The purpose of the publication is to aid regional and sectoral comparability, alongside providing a platform for understanding GCR Ratings.
The GCR Ratings Framework is anchored upon the GCR Risk Score. This numerical scoring system, which forms a single analytical approach across multiple sectors (including Financial Institutions, Insurance Companies, Corporates, Asset Management, Investment Holding Companies and Financial Services Companies), was designed to improve the transparency of GCR’s ratings. Furthermore, GCR risk scores simultaneously determine both international and national scale ratings, which is a significant enhancement from the traditional approach of determining national scale ratings from international ratings via mapping tables. Lastly, we believe the GCR’s Ratings Framework anchors an entity’s creditworthiness in its operating environment.

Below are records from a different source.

(** Outside a dry run [launch] starts exactly one program: the tool's
    executable, with the argument vector whose formatted form it has just
    printed, through a shell only on [win32].  The process then exits with
    the program's exit code, with 0 when there is none, and with 1 after an
    error message when the program could not be started.  Without [yolo]
    the arguments are the configured flags followed by the pass-through
    arguments; with [yolo] the first flag of the tool, when it has a
    non-empty one, comes before them. *)
Theorem launch_runs_what_it_prints (p : Process) (toolKey : string)
  (tool : ToolDefinition) (options : LaunchOptions) :
  getToolDefinition toolKey = Some tool ->
  dryRun options = false ->
  exists notes args code after,
    launch p toolKey options
    = (Exit code,
       notes
         ++ [ConsoleLog CyanBright ("> " ++ formatShellCommand (bin tool) args);
             Execa (bin tool) args (String.eqb (process_platform (host p)) "win32")]
         ++ after)
    /\ quiet notes /\ quiet after
    /\ (yolo options = false ->
        args = flagsOrEmpty (config options) ++ passthroughArgs (argv options))
    /\ (forall first rest,
           yolo options = true -> yoloFlags tool = Some (first :: rest) ->
           first <> "" ->
           args = first :: flagsOrEmpty (config options)
                    ++ passthroughArgs (argv options))
    /\ (forall c,
           execa p (bin tool) args
             (String.eqb (process_platform (host p)) "win32") = Normal (Some c) ->
           code = c /\ after = [])
    /\ (execa p (bin tool) args
          (String.eqb (process_platform (host p)) "win32") = Normal None ->
        code = 0%Z /\ after = [])
    /\ (forall message,
           execa p (bin tool) args
             (String.eqb (process_platform (host p)) "win32") = Throw message ->
           code = 1%Z
           /\ after = [ConsoleError Red
                         ("Failed to launch " ++ pretty tool ++ ": " ++ message)]).
Proof.
  intros Htool Hdry. unfold launch. rewrite Htool, Hdry.
  unfold os_platform.
  set (shell := String.eqb (process_platform (host p)) "win32").
  set (flags := flagsOrEmpty (config options)).
  set (rest_args := passthroughArgs (argv options)).
  assert (Hyolo : forall first rest,
             yoloFlags tool = Some (first :: rest) -> first <> "" ->
             selectYoloFlag tool = Some first
             /\ truthyKey (Some first) = true).
  { intros first rest Hfl Hne. unfold selectYoloFlag. rewrite Hfl.
    split; [reflexivity|]. cbn.
    destruct (String.eqb_spec first ""); [contradiction | reflexivity]. }
  destruct (yolo options).
  - destruct (truthyKey (selectYoloFlag tool)) eqn:Hflag; cbn [negb].
    + set (args := (match selectYoloFlag tool with
                    | Some flag => [flag]
                    | None => []
                    end ++ flags ++ rest_args)).
      destruct (execa p (bin tool) args shell) as [[c|]|message] eqn:Hexec.
      * exists [ConsoleLog BoldRed
                  "YOLO mode bypasses approvals and sandboxing. Proceed with caution."],
          args, c, [].
        cbn. fold args. rewrite Hexec. cbn.
        repeat apply conj; try reflexivity; try discriminate.
        -- intros first rest _ Hfl Hne.
           destruct (Hyolo first rest Hfl Hne) as [Hsel _].
           subst args. now rewrite Hsel.
        -- intros c' [= <-]. split; reflexivity.
      * exists [ConsoleLog BoldRed
                  "YOLO mode bypasses approvals and sandboxing. Proceed with caution."],
          args, 0%Z, [].
        cbn. fold args. rewrite Hexec. cbn.
        repeat apply conj; try reflexivity; try discriminate.
        -- intros first rest _ Hfl Hne.
           destruct (Hyolo first rest Hfl Hne) as [Hsel _].
           subst args. now rewrite Hsel.
        -- intros _. split; reflexivity.
      * exists [ConsoleLog BoldRed
                  "YOLO mode bypasses approvals and sandboxing. Proceed with caution."],
          args, 1%Z,
          [ConsoleError Red
             ("Failed to launch " ++ pretty tool ++ ": " ++ message)].
        cbn. fold args. rewrite Hexec. cbn.
        repeat apply conj; try reflexivity; try discriminate.
        -- intros first rest _ Hfl Hne.
           destruct (Hyolo first rest Hfl Hne) as [Hsel _].
           subst args. now rewrite Hsel.
        -- intros m [= <-]. split; reflexivity.
    + set (args := (flags ++ rest_args)).
      assert (Hno : forall first rest,
                 yoloFlags tool = Some (first :: rest) -> first <> "" -> False).
      { intros first rest Hfl Hne.
        destruct (Hyolo first rest Hfl Hne) as [Hsel Htr].
        rewrite Hsel in Hflag. congruence. }
      destruct (execa p (bin tool) args shell) as [[c|]|message] eqn:Hexec.
      * eexists [_; _], args, c, [].
        cbn. fold args. rewrite Hexec. cbn.
        repeat apply conj; try reflexivity; try discriminate.
        -- intros first rest _ Hfl Hne. exfalso. eapply Hno; eassumption.
        -- intros c' [= <-]. split; reflexivity.
      * eexists [_; _], args, 0%Z, [].
        cbn. fold args. rewrite Hexec. cbn.
        repeat apply conj; try reflexivity; try discriminate.
        -- intros first rest _ Hfl Hne. exfalso. eapply Hno; eassumption.
        -- intros _. split; reflexivity.
      * eexists [_; _], args, 1%Z, [_].
        cbn. fold args. rewrite Hexec. cbn.
        repeat apply conj; try reflexivity; try discriminate.
        -- intros first rest _ Hfl Hne. exfalso. eapply Hno; eassumption.
        -- intros m [= <-]. split; reflexivity.
  - set (args := (flags ++ rest_args)).
    destruct (execa p (bin tool) args shell) as [[c|]|message] eqn:Hexec.
    + exists [], args, c, [].
      cbn. fold args. rewrite Hexec. cbn.
      repeat apply conj; try reflexivity; try discriminate.
      intros c' [= <-]. split; reflexivity.
    + exists [], args, 0%Z, [].
      cbn. fold args. rewrite Hexec. cbn.
      repeat apply conj; try reflexivity; try discriminate.
      intros _. split; reflexivity.
    + eexists [], args, 1%Z, [_].
      cbn. fold args. rewrite Hexec. cbn.
      repeat apply conj; try reflexivity; try discriminate.
      intros m [= <-]. split; reflexivity.
Qed.
(** A character is the same up to case as a capital letter exactly when its
    capital form is that letter. *)
Lemma same_ignoring_case_capital (a b : ascii) :
  Str.is_upper b = true ->
  same_ignoring_case a b = true <-> Str.upper_char a = b.
Proof.
  intros Hb. apply is_upper_range in Hb. unfold same_ignoring_case, Str.upper_char.
  rewrite !orb_true_iff, !andb_true_iff, !Nat.eqb_eq, is_upper_range.
  destruct (Str.is_lower a) eqn:Hlow.
  - apply is_lower_range in Hlow. split.
    + intros [[Heq | [_ Heq]] | [_ Heq]]; try lia.
      rewrite <- (ascii_nat_embedding b). f_equal. lia.
    + intros <-. right. split; [reflexivity |].
      rewrite nat_ascii_embedding; lia.
  - split.
    + intros [[Heq | [Hup Heq]] | [Hfalse _]]; [by apply nat_of_ascii_inj | lia | discriminate].
    + intros ->. by left; left.
Qed.

Lemma same_ignoring_case_ascii (a b : ascii) :
  Str.is_upper b = true -> same_ignoring_case a b = true -> (nat_of_ascii a < 128)%nat.
Proof.
  intros Hb. pose proof Hb as Hrange. apply is_upper_range in Hrange.
  unfold same_ignoring_case.
  rewrite !orb_true_iff, !andb_true_iff, !Nat.eqb_eq, is_upper_range, is_lower_range.
  intros [[Heq | [_ Heq]] | [Hlow _]]; lia.
Qed.

Lemma equal_ignoring_case_capital (mid token : string) :
  capital_letters token = true ->
  equal_ignoring_case mid token = true <-> Str.map_chars Str.upper_char mid = token.
Proof.
  revert mid. induction token as [|b token IH]; intros mid Hcap.
  - destruct mid; simpl; split; congruence.
  - simpl in Hcap. apply andb_true_iff in Hcap as [Hb Hcap].
    destruct mid as [|a mid]; simpl; [split; congruence |].
    rewrite andb_true_iff, (same_ignoring_case_capital a b Hb), (IH mid Hcap).
    split; [intros [-> ->]; reflexivity | intros [= -> ->]; by split].
Qed.

Lemma equal_ignoring_case_ascii (mid token : string) :
  capital_letters token = true -> equal_ignoring_case mid token = true ->
  is_ascii_text mid = true.
Proof.
  revert mid. induction token as [|b token IH]; intros mid Hcap Heq.
  - by destruct mid.
  - simpl in Hcap. apply andb_true_iff in Hcap as [Hb Hcap].
    destruct mid as [|a mid]; simpl in *; [discriminate |].
    apply andb_true_iff in Heq as [Ha Heq]. apply andb_true_iff. split.
    + apply Nat.ltb_lt. by apply (same_ignoring_case_ascii a b).
    + by apply IH.
Qed.

Lemma starts_ignoring_case_spec (token t : string) :
  starts_ignoring_case token t = true
  <-> exists mid post, t = mid +:+ post /\ equal_ignoring_case mid token = true.
Proof.
  revert t. induction token as [|b token IH]; intros t.
  - split; [intros _; by exists "", t | by destruct t].
  - destruct t as [|a t]; simpl.
    + split; [done |]. intros (mid & post & Ht & Heq). destruct mid; [done | discriminate].
    + rewrite andb_true_iff, IH. split.
      * intros [Ha (mid & post & -> & Heq)]. exists (String a mid), post. simpl.
        by rewrite Ha, Heq.
      * intros (mid & post & Ht & Heq). destruct mid as [|a' mid]; [done |].
        str_simpl in Ht. injection Ht as <- ->. simpl in Heq.
        apply andb_true_iff in Heq as [Ha Heq]. split; [exact Ha |]. by exists mid, post.
Qed.

Lemma contains_ignoring_case_spec (token t : string) :
  contains_ignoring_case token t = true <-> spec_contains_ignoring_case token t.
Proof.
  unfold spec_contains_ignoring_case. induction t as [|c t IH]; simpl.
  - rewrite orb_false_r, starts_ignoring_case_spec. split.
    + intros (mid & post & Ht & Heq). by exists "", mid, post.
    + intros (pre & mid & post & Ht & Heq). destruct pre; [| discriminate].
      by exists mid, post.
  - rewrite orb_true_iff, starts_ignoring_case_spec, IH. split.
    + intros [(mid & post & Ht & Heq) | (pre & mid & post & Ht & Heq)].
      * by exists "", mid, post.
      * exists (String c pre), mid, post. str_simpl. by rewrite Ht.
    + intros (pre & mid & post & Ht & Heq). destruct pre as [|d pre]; str_simpl in Ht.
      * left. by exists mid, post.
      * right. injection Ht as -> ->. by exists pre, mid, post.
Qed.

(** *** The capital form of a text *)

(** A byte of ASCII is a sequence of its own, whose capital form is given by
    [upper_char]. *)
Lemma ascii_byte (c : ascii) :
  (nat_of_ascii c < 128)%nat ->
  Unicode.is_continuation c = false /\ Unicode.sequence_length c = 1%nat /\
  Unicode.upper_sequence (String c "") = String (Str.upper_char c) "".
Proof.
  destruct c as [[] [] [] [] [] [] [] []]; vm_compute; try (intros; lia); by intros _.
Qed.

(** Before a byte of ASCII a sequence that is not whole is given up. *)
Lemma upper_go_ascii_byte (pending : string) (c : ascii) (rest : string) :
  (nat_of_ascii c < 128)%nat ->
  Unicode.upper_go pending (String c rest)
    = pending +:+ String (Str.upper_char c) (Unicode.upper_go "" rest).
Proof.
  intros Hc. destruct (ascii_byte c Hc) as (Hcont & Hlen & Hupper).
  simpl. rewrite Hcont, Hlen, Hupper. reflexivity.
Qed.

Lemma upper_go_ascii_text (mid post : string) :
  is_ascii_text mid = true ->
  Unicode.upper_go "" (mid +:+ post)
    = Str.map_chars Str.upper_char mid +:+ Unicode.upper_go "" post.
Proof.
  induction mid as [|c mid IH]; intros Hascii; [reflexivity |].
  simpl in Hascii. apply andb_true_iff in Hascii as [Hc Hmid]. apply Nat.ltb_lt in Hc.
  str_simpl. rewrite (upper_go_ascii_byte "" c _ Hc), (IH Hmid). reflexivity.
Qed.

(** The capital form of a text of ASCII is made character by character. *)
Lemma toUpperCase_ascii_text (t : string) :
  is_ascii_text t = true -> Str.toUpperCase t = Str.map_chars Str.upper_char t.
Proof.
  intros Hascii. unfold Str.toUpperCase.
  rewrite <- (append_nil_r t) at 1. rewrite (upper_go_ascii_text t "" Hascii).
  apply append_nil_r.
Qed.
(** * protein_atlas: a shallow embedding of [protein_atlas/__init__.py]

    The development follows the layout of the Python module: the
    [ProteinAtlas] base class (class vocabulary, image access, [any]),
    the [Train] and [Test] datasets, and the two keras [Sequence]
    generators.  Library calls (PIL, numpy, pandas, scikit-learn,
    iterstrat) are rendered by small executable models of the behaviour
    the module relies on; the parts that cannot be written as plain
    functions (decoding a PNG file, the randomised and floating-point
    fold assignment of iterative stratification, the float converter of
    pandas' CSV reader) are parameters. *)

From Stdlib Require Import String Ascii Bool ZArith Lia QArith Qround List.
From Stdlib Require Import DecimalString Sorted.
Import ListNotations.

Open Scope Z_scope.

(* ===================================================================== *)
(** ** Python exceptions and results *)
(* ===================================================================== *)

Inductive exn : Type :=
| TypeError
| ValueError
| IndexError
| KeyError
| AttributeError
| UnboundLocalError
| ZeroDivisionError
| StopIteration
| FileNotFoundError
| OverflowError.

Inductive result (A : Type) : Type :=
| Ok (a : A)
| Raise (e : exn).

Arguments Ok {A} a.
Arguments Raise {A} e.

Definition bind {A B} (m : result A) (k : A -> result B) : result B :=
  match m with
  | Ok a => k a
  | Raise e => Raise e
  end.

Notation "x <- m ;; k" := (bind m (fun x => k))
  (at level 61, m at next level, right associativity).
Notation "' p <- m ;; k" := (bind m (fun x => let 'p := x in k))
  (at level 61, p pattern, m at next level, right associativity).

Definition is_ok {A} (m : result A) : bool :=
  match m with Ok _ => true | Raise _ => false end.

(** [mapM f l]: a Python loop or comprehension over [l] whose body may
    raise; the first exception aborts the loop. *)
Fixpoint mapM {A B} (f : A -> result B) (l : list A) : result (list B) :=
  match l with
  | [] => Ok []
  | a :: l' => b <- f a ;; bs <- mapM f l' ;; Ok (b :: bs)
  end.

(** Subscripting a Python sequence (list, ndarray axis, pandas Index) with
    an integer: a negative subscript counts from the end, anything else
    outside the sequence raises IndexError. *)
Definition py_index {A} (l : list A) (i : Z) : result A :=
  let n := Z.of_nat (length l) in
  let j := if i <? 0 then i + n else i in
  if (0 <=? j) && (j <? n)
  then match nth_error l (Z.to_nat j) with
       | Some a => Ok a
       | None => Raise IndexError
       end
  else Raise IndexError.

(** numpy / pandas "fancy" indexing with an integer array: [a[ixs]]. *)
Definition take {A} (l : list A) (ixs : list Z) : result (list A) :=
  mapM (py_index l) ixs.

(** [range(n)] as integers. *)
Definition range (n : nat) : list Z := map Z.of_nat (seq 0 n).

(** [int(np.ceil(a / float(b)))] for a length [a] and an integer
    [b <> 0] that [float] can hold.  For lengths below 2^53 the
    double-precision quotient rounds to the same ceiling as the exact
    one. *)
Definition ceil_div (a b : Z) : Z := - ((- a) / b).

(* ===================================================================== *)
(** ** class ProteinAtlas: constants *)
(* ===================================================================== *)

Open Scope string_scope.

Definition nrows : nat := 512.
Definition ncols : nat := 512.

Definition classes : list string :=
  ["Nucleoplasm"; "Nuclear membrane"; "Nucleoli";
   "Nucleoli fibrillar center"; "Nuclear speckles";
   "Nuclear bodies"; "Endoplasmic reticulum"; "Golgi apparatus";
   "Peroxisomes"; "Endosomes"; "Lysosomes";
   "Intermediate filaments"; "Actin filaments";
   "Focal adhesion sites"; "Microtubules"; "Microtubule ends";
   "Cytokinetic bridge"; "Mitotic spindle";
   "Microtubule organizing center"; "Centrosome"; "Lipid droplets";
   "Plasma membrane"; "Cell junctions"; "Mitochondria";
   "Aggresome"; "Cytosol"; "Cytoplasmic bodies"; "Rods & rings"].

Definition n_classes : nat := length classes.

Definition channel_colors : list string := ["red"; "green"; "blue"; "yellow"].

Definition channels : list string :=
  ["Microtubules"; "Antibody"; "Nucleus"; "Endoplasmic Reticulum"].

Definition n_channels : nat := length channels.

(** *** pathlib

    A POSIX path as [pathlib] keeps it: a root and the list of its
    components.  Parsing a string drops empty components and the
    component [.]; exactly two leading slashes are a root of their own. *)
Record PurePath : Type := mkPurePath {
  path_root : string;
  path_parts : list string
}.

(** [s.split("/")] *)
Fixpoint split_slash (s : string) : list string :=
  match s with
  | EmptyString => [EmptyString]
  | String c s' =>
      if Ascii.eqb c "/" then EmptyString :: split_slash s'
      else match split_slash s' with
           | t :: ts => String c t :: ts
           | [] => [String c EmptyString]
           end
  end.

Definition parse_root (s : string) : string :=
  match s with
  | String "/" (String "/" (String "/" _)) => "/"
  | String "/" (String "/" _) => "//"
  | String "/" _ => "/"
  | _ => ""
  end.

Definition parse_parts (s : string) : list string :=
  filter (fun part => negb (String.eqb part "" || String.eqb part "."))
         (split_slash s).

(** [Path(s)] *)
Definition Path (s : string) : PurePath :=
  mkPurePath (parse_root s) (parse_parts s).

(** ["/".join(parts)] *)
Fixpoint join_slash (parts : list string) : string :=
  match parts with
  | [] => EmptyString
  | part :: rest =>
      match rest with
      | [] => part
      | _ :: _ => part ++ "/" ++ join_slash rest
      end
  end.

(** [str(path)] *)
Definition path_str (p : PurePath) : string :=
  match path_parts p, path_root p with
  | [], EmptyString => "."
  | parts, root => root ++ join_slash parts
  end.

(** [Path(base).joinpath(name)], as the string of the resulting path: a
    rooted [name] replaces [base], any other is appended to it. *)
Definition joinpath (base name : string) : string :=
  let b := Path base in
  let n := Path name in
  path_str (match path_root n with
            | EmptyString => mkPurePath (path_root b) (app (path_parts b) (path_parts n))
            | _ => n
            end).

(** [get_path(id_, channel_ix)]; [img_path] is the image directory as
    given to [Path], the result the string of the path returned. *)
Definition get_path (img_path id_ : string) (channel_ix : Z) : result string :=
  channel_color <- py_index channel_colors channel_ix ;;
  Ok (joinpath img_path (id_ ++ "_" ++ channel_color ++ ".png")).

(* ===================================================================== *)
(** ** Arrays *)
(* ===================================================================== *)

(** A decoded single-band image: a 2-d integer array. *)
Record band : Type := mkBand {
  band_shape : nat * nat;
  band_px : nat -> nat -> Z
}.

(** A 3-d float array (rows, cols, channels); floats are modelled by
    exact rationals. *)
Record image : Type := mkImage {
  image_shape : nat * nat * nat;
  image_at : nat -> nat -> nat -> Q
}.

(** A 4-d float array (samples, rows, cols, channels). *)
Record batch : Type := mkBatch {
  batch_shape : nat * nat * nat * nat;
  batch_at : nat -> nat -> nat -> nat -> Q
}.

Definition shape2_eqb (s t : nat * nat) : bool :=
  Nat.eqb (fst s) (fst t) && Nat.eqb (snd s) (snd t).

(** [np.stack(bands, axis=2)]: all arrays must have the same shape; the
    new axis is the last one. *)
Definition np_stack_axis2 (bands : list band) : result (nat * nat * nat * (nat -> nat -> nat -> Z)) :=
  match bands with
  | [] => Raise ValueError
  | b0 :: _ =>
      if forallb (fun b => shape2_eqb (band_shape b) (band_shape b0)) bands
      then Ok (fst (band_shape b0), snd (band_shape b0), length bands,
               fun r c ch => match nth_error bands ch with
                             | Some b => band_px b r c
                             | None => 0%Z
                             end)
      else Raise ValueError
  end.

(** [np.zeros((n, nrows, ncols, n_channels))] *)
Definition np_zeros4 (n : nat) : batch :=
  mkBatch (n, nrows, ncols, n_channels) (fun _ _ _ _ => 0%Q).

(** [X[sample_ix,:,:,:] = img]: numpy broadcasts [img] to the slot's shape
    (an axis of length 1 is repeated) and raises ValueError when the
    shapes do not broadcast, IndexError when [sample_ix] is not a row. *)
Definition assign_sample (X : batch) (sample_ix : nat) (img : image) : result batch :=
  let '(h, w, c) := image_shape img in
  let '(_, H, W, C) := batch_shape X in
  let fits (d D : nat) := Nat.eqb d D || Nat.eqb d 1 in
  if negb (Nat.ltb sample_ix (fst (fst (fst (batch_shape X))))) then Raise IndexError
  else if fits h H && fits w W && fits c C
  then Ok (mkBatch (batch_shape X)
             (fun k r col ch =>
                if Nat.eqb k sample_ix
                then image_at img (if Nat.eqb h 1 then 0%nat else r)
                                  (if Nat.eqb w 1 then 0%nat else col)
                                  (if Nat.eqb c 1 then 0%nat else ch)
                else batch_at X k r col ch))
  else Raise ValueError.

The Mauritian economy is on a recovery path, after a sharp contraction in 2020 precipitated by the COVID-19 pandemic. With tourism halted, real GDP contracted by 15% in 2020 (real GDP growth was 3% in 2019), and the current account deficit widened substantially according to the International Monetary Fund (“IMF”). The worst hit sectors were tourism (including accommodation and food services) and manufacturing sectors since activity declined sharply with the closure of borders and disruptions in the global supply chains. Other sectors were also impacted due to the knock-on effects, albeit with varying magnitudes. Real GDP growth rebounded strongly to 5% in 2021 and is forecast to rise to 6.1% in 2022, fueled by the construction sector and public investment, gradual recovery in the tourism industry, and as exports strengthen in line with global demand. In the medium-term, real GDP growth is expected to firm to the pre-pandemic trend growth of 3-3.5%. Annual inflation increased substantially from 2.7% at end-2020 to 6.8% at end-2021 and further to 11% at end-April 2022 and is expected to rise to 11.4% later in 2022 due to surging commodity prices, past depreciation of the rupee, and recovering domestic demand. Unemployment, while higher at 9.5% in 2021 (2020: 9.2%, 2019: 6.7%) was contained by wage support schemes and is expected to decline as the economy recovers and to return to trend (around 7%) in the medium-term. Downside risks to the outlook include the impact of the Russia-Ukraine war that has amplified the increase in fuel and food prices and global supply bottlenecks, a resurgence of the pandemic, uncertainty surrounding tourist arrivals and tightening of global financial conditions. Mauritius successfully exited the FATF list of jurisdictions under increased monitoring in October 2021. As from November 2021, the United Kingdom also removed Mauritius from its list of high-risk countries under its UK Money Laundering and Terrorist Financing Regulations 2021. Mauritius was also removed from the European Union List of high-risk countries shortly after. The delistings are important milestones for the Mauritius International Financial Centre and is credit positive for banks.